-- Records for this exercise follows --
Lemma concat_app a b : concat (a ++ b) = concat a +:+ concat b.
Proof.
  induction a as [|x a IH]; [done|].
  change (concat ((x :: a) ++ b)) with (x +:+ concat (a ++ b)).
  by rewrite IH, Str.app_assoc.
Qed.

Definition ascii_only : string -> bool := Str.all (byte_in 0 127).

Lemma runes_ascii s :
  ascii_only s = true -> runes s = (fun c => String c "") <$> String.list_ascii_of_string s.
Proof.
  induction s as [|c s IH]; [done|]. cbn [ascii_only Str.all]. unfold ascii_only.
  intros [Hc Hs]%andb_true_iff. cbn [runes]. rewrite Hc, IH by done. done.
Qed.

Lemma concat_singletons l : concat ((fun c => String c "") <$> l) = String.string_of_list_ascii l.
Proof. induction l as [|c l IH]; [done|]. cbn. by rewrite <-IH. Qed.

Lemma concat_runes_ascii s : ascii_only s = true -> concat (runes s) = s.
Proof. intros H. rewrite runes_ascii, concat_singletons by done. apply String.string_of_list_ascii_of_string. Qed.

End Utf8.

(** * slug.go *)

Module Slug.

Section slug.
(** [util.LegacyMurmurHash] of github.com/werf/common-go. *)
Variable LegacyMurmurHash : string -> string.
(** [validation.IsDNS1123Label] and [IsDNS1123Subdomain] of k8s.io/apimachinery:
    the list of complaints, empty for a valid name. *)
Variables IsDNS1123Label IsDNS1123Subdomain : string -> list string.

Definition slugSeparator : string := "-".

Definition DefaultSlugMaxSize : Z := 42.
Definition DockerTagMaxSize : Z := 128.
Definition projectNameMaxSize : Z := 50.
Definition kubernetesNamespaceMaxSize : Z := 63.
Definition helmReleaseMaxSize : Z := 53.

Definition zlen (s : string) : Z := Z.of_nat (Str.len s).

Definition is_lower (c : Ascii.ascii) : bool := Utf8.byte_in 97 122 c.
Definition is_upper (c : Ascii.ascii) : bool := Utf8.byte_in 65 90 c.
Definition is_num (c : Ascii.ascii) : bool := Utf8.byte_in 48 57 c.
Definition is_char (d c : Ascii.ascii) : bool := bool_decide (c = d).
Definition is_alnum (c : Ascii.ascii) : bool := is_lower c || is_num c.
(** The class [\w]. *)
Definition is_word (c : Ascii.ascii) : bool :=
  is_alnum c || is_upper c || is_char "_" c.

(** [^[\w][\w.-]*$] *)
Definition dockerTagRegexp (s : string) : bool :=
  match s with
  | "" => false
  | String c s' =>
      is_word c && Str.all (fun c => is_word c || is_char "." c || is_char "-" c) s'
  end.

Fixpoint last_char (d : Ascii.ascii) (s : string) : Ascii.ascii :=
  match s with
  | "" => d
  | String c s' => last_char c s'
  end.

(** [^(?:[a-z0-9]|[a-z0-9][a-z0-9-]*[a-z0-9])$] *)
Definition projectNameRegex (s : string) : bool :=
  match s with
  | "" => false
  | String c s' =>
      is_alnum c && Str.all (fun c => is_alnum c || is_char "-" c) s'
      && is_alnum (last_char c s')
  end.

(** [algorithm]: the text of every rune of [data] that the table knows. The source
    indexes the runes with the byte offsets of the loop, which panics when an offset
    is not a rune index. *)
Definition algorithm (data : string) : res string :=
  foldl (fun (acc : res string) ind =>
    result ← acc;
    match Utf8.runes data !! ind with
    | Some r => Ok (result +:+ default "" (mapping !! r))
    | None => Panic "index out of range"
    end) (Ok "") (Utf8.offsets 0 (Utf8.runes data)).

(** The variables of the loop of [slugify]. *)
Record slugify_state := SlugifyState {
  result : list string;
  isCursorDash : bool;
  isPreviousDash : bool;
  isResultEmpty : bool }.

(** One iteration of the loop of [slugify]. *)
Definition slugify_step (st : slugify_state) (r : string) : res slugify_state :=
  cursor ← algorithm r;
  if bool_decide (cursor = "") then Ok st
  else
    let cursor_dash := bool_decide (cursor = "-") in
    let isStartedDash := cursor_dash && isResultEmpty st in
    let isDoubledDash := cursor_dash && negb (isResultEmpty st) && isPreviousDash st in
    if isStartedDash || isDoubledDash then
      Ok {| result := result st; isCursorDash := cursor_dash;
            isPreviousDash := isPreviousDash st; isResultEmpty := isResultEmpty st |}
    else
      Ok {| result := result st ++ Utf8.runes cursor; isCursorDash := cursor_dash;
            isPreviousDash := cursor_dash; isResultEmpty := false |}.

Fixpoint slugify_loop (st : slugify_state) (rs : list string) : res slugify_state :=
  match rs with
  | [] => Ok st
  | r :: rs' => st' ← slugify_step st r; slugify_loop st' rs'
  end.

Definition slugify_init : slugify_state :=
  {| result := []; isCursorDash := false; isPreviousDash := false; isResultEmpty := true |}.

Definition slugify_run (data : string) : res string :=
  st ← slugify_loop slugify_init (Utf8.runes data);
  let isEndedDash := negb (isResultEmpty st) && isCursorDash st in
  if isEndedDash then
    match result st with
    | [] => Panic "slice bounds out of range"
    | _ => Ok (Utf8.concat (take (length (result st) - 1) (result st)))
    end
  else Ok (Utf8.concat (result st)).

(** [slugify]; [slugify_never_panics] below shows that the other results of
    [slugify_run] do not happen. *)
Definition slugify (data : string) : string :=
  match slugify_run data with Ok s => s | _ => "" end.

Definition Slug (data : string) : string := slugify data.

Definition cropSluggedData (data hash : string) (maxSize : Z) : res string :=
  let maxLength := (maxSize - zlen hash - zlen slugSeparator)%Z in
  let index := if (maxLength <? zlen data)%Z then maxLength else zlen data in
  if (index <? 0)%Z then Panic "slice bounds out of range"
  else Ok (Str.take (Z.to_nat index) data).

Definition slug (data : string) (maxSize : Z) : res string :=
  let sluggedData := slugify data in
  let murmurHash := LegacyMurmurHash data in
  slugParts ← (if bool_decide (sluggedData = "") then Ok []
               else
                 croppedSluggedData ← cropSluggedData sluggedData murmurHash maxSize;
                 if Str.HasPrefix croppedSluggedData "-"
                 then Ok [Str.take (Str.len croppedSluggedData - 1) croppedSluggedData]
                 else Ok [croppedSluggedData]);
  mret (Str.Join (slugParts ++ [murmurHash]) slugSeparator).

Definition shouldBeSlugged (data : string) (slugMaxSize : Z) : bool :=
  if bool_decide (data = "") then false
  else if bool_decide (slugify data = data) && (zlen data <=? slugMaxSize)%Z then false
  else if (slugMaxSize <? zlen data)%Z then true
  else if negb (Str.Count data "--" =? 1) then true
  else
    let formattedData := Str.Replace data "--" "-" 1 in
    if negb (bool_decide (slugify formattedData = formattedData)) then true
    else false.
-- Records for this exercise concluded --
-- Records for this exercise follows --
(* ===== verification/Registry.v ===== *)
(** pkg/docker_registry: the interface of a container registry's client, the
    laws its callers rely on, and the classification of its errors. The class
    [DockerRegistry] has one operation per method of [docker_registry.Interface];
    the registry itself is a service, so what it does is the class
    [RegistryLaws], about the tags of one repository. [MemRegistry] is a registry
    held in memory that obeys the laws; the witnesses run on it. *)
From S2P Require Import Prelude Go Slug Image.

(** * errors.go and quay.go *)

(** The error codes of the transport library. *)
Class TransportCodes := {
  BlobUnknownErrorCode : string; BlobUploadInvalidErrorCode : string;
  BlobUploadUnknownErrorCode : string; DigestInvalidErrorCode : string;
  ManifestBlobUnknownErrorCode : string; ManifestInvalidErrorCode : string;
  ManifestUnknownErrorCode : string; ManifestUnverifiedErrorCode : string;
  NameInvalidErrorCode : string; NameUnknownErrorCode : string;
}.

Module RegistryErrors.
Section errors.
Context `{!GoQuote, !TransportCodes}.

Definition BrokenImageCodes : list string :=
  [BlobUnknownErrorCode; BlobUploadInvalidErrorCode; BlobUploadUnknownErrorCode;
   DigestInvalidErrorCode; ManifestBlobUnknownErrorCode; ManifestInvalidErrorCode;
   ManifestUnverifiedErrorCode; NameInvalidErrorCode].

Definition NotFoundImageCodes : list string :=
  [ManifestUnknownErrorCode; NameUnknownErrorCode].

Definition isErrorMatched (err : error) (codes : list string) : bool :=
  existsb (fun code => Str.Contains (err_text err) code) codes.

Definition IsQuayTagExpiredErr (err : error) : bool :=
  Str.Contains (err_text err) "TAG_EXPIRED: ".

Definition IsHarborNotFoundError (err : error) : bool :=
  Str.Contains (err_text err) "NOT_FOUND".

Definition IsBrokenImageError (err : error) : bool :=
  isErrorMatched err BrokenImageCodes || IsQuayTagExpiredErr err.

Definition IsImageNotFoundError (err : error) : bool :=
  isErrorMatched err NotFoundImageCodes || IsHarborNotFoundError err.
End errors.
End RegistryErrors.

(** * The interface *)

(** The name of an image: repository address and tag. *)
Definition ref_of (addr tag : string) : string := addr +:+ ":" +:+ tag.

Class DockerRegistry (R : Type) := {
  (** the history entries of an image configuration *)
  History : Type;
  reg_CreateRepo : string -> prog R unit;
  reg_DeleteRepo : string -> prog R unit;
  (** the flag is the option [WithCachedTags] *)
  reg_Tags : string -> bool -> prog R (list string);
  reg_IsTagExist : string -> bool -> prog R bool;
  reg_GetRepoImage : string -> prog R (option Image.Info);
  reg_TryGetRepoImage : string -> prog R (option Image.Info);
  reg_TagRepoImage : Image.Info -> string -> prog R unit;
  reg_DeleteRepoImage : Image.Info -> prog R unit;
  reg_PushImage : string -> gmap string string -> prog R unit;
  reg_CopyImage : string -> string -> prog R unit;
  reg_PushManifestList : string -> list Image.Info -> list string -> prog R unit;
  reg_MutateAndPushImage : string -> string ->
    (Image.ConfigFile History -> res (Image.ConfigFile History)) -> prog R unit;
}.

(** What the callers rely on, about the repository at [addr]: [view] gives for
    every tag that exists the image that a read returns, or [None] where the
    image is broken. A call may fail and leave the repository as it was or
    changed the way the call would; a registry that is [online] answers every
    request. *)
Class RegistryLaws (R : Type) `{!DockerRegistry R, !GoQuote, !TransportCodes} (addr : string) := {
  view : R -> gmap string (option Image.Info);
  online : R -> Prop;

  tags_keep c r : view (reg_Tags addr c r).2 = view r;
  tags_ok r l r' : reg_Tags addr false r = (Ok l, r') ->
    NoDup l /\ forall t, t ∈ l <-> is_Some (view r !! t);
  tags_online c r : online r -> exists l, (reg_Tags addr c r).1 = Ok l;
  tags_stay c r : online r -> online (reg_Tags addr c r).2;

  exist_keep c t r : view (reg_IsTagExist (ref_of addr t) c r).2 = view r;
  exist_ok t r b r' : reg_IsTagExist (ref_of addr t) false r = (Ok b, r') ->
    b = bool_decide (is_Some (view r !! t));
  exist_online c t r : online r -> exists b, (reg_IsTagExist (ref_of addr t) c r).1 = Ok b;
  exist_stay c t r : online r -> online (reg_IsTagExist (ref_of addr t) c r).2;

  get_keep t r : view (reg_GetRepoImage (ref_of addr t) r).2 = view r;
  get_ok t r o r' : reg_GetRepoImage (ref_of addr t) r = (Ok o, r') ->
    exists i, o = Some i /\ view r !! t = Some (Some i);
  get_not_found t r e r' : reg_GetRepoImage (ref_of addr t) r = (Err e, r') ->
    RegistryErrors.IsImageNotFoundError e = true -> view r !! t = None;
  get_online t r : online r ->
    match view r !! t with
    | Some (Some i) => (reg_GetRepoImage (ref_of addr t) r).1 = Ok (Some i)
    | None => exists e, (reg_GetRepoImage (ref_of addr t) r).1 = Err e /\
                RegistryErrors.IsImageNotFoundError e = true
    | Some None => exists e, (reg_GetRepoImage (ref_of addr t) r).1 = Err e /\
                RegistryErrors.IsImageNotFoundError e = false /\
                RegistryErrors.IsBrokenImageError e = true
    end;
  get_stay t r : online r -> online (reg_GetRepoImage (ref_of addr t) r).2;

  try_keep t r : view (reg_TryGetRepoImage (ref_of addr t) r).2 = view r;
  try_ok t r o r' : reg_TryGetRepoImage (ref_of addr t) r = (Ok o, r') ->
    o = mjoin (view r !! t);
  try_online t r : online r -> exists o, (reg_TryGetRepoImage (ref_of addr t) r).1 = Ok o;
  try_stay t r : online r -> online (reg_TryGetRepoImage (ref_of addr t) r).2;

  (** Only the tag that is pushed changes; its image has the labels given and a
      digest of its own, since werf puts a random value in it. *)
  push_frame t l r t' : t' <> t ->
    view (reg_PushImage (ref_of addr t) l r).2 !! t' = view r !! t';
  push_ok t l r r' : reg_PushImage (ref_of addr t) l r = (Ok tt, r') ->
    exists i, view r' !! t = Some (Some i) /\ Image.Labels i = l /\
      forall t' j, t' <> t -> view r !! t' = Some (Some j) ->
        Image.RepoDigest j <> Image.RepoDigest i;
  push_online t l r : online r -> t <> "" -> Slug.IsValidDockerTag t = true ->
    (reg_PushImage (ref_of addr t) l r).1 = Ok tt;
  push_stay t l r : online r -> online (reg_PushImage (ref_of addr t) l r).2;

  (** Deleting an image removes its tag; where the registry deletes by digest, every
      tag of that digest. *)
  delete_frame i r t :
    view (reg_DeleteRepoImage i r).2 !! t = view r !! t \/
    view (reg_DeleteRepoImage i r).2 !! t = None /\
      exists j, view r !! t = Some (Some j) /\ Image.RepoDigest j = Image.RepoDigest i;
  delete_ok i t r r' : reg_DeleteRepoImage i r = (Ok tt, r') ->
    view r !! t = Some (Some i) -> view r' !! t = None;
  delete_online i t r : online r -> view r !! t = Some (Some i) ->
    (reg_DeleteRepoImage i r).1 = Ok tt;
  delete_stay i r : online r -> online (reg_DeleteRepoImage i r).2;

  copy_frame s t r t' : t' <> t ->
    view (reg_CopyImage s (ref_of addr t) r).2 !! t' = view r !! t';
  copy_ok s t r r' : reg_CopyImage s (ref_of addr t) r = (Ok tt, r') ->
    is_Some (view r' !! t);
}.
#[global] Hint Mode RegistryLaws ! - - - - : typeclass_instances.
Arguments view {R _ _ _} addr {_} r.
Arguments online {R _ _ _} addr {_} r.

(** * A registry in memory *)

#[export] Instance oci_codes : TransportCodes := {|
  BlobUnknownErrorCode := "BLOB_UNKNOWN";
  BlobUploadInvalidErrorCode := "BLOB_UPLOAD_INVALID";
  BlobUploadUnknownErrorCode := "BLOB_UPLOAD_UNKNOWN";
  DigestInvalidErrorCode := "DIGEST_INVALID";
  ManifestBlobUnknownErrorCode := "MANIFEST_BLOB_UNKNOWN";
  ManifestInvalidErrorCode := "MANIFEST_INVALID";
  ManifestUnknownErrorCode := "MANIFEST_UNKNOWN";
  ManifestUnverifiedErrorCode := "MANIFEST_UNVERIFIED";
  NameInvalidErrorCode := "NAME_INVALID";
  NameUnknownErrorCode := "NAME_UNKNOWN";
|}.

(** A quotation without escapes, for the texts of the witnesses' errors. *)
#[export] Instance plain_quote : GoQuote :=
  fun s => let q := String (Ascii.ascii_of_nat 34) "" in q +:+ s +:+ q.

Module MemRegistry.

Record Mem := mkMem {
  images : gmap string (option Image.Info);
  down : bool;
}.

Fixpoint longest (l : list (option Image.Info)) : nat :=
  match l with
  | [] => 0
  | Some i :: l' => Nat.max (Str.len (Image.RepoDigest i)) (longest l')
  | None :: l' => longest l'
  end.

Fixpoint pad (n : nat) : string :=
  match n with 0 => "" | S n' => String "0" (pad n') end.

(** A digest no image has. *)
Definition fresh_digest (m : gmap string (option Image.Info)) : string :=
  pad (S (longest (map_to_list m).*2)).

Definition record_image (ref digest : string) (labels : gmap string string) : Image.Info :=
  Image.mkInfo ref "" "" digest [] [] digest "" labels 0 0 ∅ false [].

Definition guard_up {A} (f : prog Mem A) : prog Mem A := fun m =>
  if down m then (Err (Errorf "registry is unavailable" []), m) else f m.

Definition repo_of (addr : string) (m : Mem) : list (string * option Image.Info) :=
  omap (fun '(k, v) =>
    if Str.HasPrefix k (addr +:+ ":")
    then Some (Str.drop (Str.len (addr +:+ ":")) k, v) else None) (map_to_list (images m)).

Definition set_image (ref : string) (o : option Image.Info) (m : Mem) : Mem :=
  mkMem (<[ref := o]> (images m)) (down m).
-- Records for this exercise concluded --
-- Records for this exercise follows --
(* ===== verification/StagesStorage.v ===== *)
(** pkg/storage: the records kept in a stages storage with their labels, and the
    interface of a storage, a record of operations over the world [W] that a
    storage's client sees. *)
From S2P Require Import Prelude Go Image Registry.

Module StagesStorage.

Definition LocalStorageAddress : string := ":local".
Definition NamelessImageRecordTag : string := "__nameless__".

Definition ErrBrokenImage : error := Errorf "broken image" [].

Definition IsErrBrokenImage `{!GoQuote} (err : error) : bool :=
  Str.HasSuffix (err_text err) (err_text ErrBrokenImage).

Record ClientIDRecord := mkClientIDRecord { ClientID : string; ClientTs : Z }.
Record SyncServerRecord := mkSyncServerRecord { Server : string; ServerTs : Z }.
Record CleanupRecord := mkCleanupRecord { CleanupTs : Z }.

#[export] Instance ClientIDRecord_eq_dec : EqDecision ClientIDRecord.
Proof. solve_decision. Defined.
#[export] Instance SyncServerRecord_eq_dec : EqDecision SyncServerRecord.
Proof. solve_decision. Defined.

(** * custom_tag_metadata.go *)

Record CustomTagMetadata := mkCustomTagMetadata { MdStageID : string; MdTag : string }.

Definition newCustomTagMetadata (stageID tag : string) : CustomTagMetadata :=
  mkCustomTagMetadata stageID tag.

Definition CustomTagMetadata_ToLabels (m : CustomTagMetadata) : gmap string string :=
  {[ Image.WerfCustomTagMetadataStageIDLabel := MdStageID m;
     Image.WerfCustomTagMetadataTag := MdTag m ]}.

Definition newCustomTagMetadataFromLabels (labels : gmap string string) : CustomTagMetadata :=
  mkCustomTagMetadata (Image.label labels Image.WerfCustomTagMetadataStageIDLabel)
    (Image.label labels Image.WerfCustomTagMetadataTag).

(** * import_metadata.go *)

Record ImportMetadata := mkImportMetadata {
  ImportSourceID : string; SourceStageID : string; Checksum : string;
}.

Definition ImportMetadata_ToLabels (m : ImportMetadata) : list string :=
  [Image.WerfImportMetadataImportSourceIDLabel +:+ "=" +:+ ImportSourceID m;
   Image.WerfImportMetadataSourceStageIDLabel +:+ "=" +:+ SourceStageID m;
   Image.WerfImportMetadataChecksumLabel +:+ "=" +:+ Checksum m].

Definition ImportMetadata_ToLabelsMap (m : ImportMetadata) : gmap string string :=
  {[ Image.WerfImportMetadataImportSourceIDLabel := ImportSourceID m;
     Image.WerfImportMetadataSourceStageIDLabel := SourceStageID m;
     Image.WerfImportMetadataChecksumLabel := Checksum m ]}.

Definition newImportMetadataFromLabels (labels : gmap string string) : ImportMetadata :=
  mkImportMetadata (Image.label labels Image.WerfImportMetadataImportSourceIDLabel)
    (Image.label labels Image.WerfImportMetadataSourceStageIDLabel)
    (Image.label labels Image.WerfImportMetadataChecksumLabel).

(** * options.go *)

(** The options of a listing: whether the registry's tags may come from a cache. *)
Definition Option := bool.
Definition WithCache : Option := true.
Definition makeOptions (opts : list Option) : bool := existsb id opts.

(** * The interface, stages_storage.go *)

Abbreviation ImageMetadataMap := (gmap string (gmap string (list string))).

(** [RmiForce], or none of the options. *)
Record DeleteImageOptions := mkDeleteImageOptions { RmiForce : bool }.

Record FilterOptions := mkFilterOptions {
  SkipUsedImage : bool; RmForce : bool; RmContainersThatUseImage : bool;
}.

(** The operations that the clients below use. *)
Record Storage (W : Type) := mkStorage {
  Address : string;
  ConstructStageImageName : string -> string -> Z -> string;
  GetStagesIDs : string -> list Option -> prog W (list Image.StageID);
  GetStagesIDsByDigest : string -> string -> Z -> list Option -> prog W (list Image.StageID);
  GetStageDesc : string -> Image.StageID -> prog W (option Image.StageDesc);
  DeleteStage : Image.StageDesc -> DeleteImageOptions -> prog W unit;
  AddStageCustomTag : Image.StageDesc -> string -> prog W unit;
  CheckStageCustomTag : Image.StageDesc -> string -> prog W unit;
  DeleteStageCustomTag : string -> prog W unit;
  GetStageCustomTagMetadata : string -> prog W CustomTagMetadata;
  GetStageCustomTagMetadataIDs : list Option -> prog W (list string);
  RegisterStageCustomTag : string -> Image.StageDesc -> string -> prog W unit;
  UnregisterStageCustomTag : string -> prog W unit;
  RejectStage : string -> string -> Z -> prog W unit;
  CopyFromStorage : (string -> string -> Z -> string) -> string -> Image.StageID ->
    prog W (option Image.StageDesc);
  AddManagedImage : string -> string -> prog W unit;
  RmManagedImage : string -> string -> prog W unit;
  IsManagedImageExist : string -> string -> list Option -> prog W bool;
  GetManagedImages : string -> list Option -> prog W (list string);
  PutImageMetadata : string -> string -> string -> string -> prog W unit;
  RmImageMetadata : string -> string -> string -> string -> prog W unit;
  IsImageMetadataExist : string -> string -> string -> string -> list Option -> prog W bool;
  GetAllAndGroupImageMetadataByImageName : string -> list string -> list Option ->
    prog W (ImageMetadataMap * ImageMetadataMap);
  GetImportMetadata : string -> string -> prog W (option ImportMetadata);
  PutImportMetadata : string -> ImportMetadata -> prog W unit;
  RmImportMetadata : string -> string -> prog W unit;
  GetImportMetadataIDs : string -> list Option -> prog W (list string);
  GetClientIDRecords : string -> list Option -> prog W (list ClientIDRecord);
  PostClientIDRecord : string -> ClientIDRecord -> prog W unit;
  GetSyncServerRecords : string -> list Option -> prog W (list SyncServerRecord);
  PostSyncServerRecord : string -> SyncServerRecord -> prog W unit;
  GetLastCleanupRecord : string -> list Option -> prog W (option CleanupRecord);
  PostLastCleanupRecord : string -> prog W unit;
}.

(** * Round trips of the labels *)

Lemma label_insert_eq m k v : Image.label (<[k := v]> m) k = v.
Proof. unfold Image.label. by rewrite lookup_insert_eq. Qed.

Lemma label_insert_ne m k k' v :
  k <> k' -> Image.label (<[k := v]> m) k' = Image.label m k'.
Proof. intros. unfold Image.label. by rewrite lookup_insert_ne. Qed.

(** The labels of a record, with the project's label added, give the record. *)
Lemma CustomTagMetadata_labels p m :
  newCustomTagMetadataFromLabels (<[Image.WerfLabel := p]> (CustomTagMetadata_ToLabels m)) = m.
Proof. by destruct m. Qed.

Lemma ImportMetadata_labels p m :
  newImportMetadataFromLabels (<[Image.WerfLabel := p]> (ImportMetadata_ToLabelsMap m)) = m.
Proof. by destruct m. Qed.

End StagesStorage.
-- Records for this exercise concluded --
The problem:
Could you retype exactly the lines above, starting at the line that contains "else if bool_decide" and ending at the line that contains "let formattedData := Str.Replace", and nothing more?

Exercise response:
  else if bool_decide (slugify data = data) && (zlen data <=? slugMaxSize)%Z then false
  else if (slugMaxSize <? zlen data)%Z then true
  else if negb (Str.Count data "--" =? 1) then true
  else
    let formattedData := Str.Replace data "--" "-" 1 in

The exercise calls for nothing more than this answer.